▶ [Exercise instructions]
Lines holding the word "reachable" in the material below: count them and write the number alone.

▶ [Study material]
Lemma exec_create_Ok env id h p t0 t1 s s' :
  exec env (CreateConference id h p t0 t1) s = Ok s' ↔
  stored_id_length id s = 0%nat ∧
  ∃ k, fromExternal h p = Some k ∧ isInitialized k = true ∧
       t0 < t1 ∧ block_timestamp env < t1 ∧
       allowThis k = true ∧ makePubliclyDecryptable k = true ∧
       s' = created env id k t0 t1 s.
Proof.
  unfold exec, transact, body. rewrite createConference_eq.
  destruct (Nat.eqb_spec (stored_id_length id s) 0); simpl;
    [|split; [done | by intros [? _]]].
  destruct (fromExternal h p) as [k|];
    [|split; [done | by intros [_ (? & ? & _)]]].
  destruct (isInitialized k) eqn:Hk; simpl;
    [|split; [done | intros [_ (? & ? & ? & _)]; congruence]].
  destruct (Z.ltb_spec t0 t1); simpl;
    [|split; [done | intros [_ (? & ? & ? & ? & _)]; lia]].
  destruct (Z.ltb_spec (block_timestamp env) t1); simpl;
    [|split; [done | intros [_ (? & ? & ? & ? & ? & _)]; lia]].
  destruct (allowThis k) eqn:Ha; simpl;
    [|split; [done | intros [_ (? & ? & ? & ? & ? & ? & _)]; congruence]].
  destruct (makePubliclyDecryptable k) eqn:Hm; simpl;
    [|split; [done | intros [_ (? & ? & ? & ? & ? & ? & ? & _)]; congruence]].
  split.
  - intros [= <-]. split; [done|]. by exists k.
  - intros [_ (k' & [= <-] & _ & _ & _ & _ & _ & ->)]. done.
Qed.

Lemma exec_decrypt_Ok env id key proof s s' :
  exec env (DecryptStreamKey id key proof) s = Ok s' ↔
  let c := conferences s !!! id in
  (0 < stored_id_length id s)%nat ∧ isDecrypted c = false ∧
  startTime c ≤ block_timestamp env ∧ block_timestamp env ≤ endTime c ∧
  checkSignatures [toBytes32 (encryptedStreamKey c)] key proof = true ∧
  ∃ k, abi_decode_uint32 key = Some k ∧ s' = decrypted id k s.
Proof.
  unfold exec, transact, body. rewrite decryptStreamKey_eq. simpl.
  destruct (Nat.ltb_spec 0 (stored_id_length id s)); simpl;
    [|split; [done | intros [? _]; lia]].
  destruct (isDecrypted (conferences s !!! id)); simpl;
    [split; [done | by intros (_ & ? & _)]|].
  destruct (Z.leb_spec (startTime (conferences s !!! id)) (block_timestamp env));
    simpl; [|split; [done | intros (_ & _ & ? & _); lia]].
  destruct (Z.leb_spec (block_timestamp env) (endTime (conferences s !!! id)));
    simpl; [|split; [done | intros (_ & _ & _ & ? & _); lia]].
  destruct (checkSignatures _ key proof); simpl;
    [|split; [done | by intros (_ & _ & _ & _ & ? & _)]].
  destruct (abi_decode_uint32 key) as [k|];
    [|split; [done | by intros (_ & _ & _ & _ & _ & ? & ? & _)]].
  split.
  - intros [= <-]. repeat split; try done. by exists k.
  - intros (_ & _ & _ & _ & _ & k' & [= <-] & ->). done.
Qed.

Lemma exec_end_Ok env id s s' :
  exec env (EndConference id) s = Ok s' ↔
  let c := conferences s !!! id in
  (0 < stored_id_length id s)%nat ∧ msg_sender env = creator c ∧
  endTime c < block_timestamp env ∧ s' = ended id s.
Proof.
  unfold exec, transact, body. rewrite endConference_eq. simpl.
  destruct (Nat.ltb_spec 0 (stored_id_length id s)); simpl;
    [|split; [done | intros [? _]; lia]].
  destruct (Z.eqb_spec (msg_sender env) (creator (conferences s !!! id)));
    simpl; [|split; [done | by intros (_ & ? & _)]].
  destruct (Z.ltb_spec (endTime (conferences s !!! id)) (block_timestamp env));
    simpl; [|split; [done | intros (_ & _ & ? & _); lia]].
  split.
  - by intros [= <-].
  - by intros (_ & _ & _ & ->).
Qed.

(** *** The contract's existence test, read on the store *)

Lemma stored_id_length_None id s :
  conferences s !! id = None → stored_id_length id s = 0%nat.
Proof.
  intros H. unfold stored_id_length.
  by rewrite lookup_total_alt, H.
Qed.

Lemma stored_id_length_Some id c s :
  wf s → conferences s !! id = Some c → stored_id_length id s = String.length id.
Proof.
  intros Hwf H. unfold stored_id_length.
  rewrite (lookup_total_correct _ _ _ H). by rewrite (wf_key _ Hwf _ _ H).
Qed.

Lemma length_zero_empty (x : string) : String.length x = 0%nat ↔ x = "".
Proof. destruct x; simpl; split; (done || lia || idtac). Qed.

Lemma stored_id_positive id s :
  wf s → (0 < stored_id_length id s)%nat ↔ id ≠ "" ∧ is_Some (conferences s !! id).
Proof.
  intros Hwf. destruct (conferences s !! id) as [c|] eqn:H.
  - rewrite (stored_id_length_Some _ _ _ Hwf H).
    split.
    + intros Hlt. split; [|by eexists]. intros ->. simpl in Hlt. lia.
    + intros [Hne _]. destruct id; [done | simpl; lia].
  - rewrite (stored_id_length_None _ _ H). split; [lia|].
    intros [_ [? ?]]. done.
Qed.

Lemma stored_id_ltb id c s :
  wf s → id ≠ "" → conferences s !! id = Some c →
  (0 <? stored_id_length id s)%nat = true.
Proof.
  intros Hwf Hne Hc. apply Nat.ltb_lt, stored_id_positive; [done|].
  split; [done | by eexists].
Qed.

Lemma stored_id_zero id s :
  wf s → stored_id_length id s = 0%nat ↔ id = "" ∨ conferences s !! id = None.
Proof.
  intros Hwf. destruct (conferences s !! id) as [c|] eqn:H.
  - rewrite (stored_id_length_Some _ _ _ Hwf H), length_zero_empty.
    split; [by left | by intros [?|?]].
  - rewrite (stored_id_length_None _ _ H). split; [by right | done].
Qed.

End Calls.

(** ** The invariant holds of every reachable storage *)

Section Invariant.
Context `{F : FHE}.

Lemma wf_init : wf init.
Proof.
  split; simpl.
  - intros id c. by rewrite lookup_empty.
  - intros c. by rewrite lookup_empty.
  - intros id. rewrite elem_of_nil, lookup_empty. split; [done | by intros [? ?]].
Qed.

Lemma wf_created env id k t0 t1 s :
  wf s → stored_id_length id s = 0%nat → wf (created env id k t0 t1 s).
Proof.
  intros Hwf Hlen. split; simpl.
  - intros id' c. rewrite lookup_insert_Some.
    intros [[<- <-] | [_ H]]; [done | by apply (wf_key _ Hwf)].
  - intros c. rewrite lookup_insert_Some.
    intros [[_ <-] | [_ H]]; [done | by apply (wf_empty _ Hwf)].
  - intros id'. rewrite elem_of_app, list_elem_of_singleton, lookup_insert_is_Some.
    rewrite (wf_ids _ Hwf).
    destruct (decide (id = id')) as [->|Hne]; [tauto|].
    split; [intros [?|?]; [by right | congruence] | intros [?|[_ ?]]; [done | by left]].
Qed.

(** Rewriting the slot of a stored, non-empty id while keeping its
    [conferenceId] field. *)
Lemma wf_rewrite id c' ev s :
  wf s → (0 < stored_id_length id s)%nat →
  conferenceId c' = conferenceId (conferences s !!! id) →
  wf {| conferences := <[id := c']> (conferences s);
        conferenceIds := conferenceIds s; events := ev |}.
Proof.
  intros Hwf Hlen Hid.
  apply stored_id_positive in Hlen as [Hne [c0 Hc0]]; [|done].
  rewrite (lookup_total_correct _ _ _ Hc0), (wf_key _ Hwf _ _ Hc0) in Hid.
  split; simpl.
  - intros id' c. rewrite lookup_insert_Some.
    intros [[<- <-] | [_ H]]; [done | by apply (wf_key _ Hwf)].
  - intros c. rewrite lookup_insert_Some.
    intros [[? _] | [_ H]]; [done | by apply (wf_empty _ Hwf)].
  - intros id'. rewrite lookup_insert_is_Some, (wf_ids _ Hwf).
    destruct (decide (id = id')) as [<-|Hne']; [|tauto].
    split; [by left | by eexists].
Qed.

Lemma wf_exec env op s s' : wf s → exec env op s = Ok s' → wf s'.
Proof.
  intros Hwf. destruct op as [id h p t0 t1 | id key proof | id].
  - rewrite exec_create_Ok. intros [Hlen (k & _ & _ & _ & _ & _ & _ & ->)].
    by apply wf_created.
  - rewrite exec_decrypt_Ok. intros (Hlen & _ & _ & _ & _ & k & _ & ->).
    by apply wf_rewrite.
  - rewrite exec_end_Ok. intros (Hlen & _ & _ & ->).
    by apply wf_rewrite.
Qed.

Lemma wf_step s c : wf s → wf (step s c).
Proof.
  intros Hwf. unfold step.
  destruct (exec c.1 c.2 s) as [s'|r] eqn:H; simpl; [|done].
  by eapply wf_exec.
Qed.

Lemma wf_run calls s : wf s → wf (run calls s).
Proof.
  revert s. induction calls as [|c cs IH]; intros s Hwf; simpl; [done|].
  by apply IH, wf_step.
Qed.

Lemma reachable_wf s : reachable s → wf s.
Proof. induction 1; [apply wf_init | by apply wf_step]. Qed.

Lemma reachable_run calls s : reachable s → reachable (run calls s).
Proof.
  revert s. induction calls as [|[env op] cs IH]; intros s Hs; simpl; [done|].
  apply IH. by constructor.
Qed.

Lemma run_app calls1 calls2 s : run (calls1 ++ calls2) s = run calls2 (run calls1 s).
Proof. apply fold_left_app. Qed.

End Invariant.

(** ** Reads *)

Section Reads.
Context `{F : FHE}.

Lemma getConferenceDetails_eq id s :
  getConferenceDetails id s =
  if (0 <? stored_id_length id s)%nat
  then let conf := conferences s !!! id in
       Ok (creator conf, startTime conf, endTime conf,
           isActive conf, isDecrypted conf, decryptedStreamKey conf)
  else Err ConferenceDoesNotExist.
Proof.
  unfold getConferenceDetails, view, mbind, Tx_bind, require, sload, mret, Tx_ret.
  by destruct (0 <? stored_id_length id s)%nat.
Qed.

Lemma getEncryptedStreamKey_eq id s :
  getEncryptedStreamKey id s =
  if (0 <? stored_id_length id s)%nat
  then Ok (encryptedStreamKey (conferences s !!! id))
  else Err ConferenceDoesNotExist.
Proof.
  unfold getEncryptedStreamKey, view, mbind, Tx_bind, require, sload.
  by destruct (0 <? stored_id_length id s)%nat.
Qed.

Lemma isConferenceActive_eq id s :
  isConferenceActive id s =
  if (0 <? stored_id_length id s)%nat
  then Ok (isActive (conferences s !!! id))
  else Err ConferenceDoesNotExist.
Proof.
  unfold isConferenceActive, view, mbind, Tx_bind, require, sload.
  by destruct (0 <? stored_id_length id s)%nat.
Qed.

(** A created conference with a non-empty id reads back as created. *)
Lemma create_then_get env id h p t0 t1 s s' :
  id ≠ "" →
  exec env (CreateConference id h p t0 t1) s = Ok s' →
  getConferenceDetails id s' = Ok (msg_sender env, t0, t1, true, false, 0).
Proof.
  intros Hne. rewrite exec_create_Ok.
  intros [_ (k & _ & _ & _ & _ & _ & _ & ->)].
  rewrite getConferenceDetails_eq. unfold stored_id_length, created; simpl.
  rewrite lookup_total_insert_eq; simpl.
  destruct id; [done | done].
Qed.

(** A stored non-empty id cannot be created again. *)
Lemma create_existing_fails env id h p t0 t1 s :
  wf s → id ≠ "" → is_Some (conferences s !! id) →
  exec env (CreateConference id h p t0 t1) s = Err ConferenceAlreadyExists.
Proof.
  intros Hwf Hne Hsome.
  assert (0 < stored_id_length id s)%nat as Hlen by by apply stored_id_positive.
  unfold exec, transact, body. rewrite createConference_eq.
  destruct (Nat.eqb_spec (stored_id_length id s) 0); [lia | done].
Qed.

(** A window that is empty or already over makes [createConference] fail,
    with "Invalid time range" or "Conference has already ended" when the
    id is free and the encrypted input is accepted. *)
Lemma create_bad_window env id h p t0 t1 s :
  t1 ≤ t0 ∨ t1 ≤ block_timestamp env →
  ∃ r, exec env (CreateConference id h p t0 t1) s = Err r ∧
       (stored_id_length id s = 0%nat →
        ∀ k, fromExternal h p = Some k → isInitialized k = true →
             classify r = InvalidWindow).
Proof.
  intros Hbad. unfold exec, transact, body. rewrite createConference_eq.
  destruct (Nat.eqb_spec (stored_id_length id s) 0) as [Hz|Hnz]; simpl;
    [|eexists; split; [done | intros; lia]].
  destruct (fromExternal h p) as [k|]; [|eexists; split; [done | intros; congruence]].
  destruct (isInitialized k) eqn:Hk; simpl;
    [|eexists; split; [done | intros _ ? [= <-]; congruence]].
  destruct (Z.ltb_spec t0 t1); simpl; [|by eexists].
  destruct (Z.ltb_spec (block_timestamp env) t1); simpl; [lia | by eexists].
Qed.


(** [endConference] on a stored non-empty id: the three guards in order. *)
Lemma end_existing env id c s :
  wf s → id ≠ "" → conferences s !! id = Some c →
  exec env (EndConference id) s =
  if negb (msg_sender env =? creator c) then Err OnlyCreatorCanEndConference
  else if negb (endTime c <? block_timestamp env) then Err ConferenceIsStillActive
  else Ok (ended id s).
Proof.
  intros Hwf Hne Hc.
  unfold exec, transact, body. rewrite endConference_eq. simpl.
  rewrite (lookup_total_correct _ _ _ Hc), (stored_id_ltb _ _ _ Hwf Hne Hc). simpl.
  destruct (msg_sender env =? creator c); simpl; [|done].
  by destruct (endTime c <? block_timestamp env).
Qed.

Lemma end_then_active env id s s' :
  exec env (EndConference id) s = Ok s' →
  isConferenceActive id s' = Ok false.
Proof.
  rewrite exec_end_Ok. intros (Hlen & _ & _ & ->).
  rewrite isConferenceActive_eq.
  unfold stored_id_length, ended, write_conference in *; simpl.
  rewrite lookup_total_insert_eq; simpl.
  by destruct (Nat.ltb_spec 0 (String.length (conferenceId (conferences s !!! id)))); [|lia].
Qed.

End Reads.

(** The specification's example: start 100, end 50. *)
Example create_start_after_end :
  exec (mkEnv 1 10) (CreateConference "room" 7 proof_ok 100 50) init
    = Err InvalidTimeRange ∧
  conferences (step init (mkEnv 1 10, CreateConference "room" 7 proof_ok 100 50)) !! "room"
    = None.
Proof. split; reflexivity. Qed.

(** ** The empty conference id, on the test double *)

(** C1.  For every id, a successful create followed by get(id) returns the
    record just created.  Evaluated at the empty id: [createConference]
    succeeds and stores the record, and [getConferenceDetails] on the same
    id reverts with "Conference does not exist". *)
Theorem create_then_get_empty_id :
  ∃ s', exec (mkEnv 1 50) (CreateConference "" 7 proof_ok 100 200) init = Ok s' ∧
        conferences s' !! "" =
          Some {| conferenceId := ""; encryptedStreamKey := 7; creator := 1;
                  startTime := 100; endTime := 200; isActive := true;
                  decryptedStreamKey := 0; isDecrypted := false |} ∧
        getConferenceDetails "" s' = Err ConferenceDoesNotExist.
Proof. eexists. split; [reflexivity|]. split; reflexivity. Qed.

▶ [Completed task]
3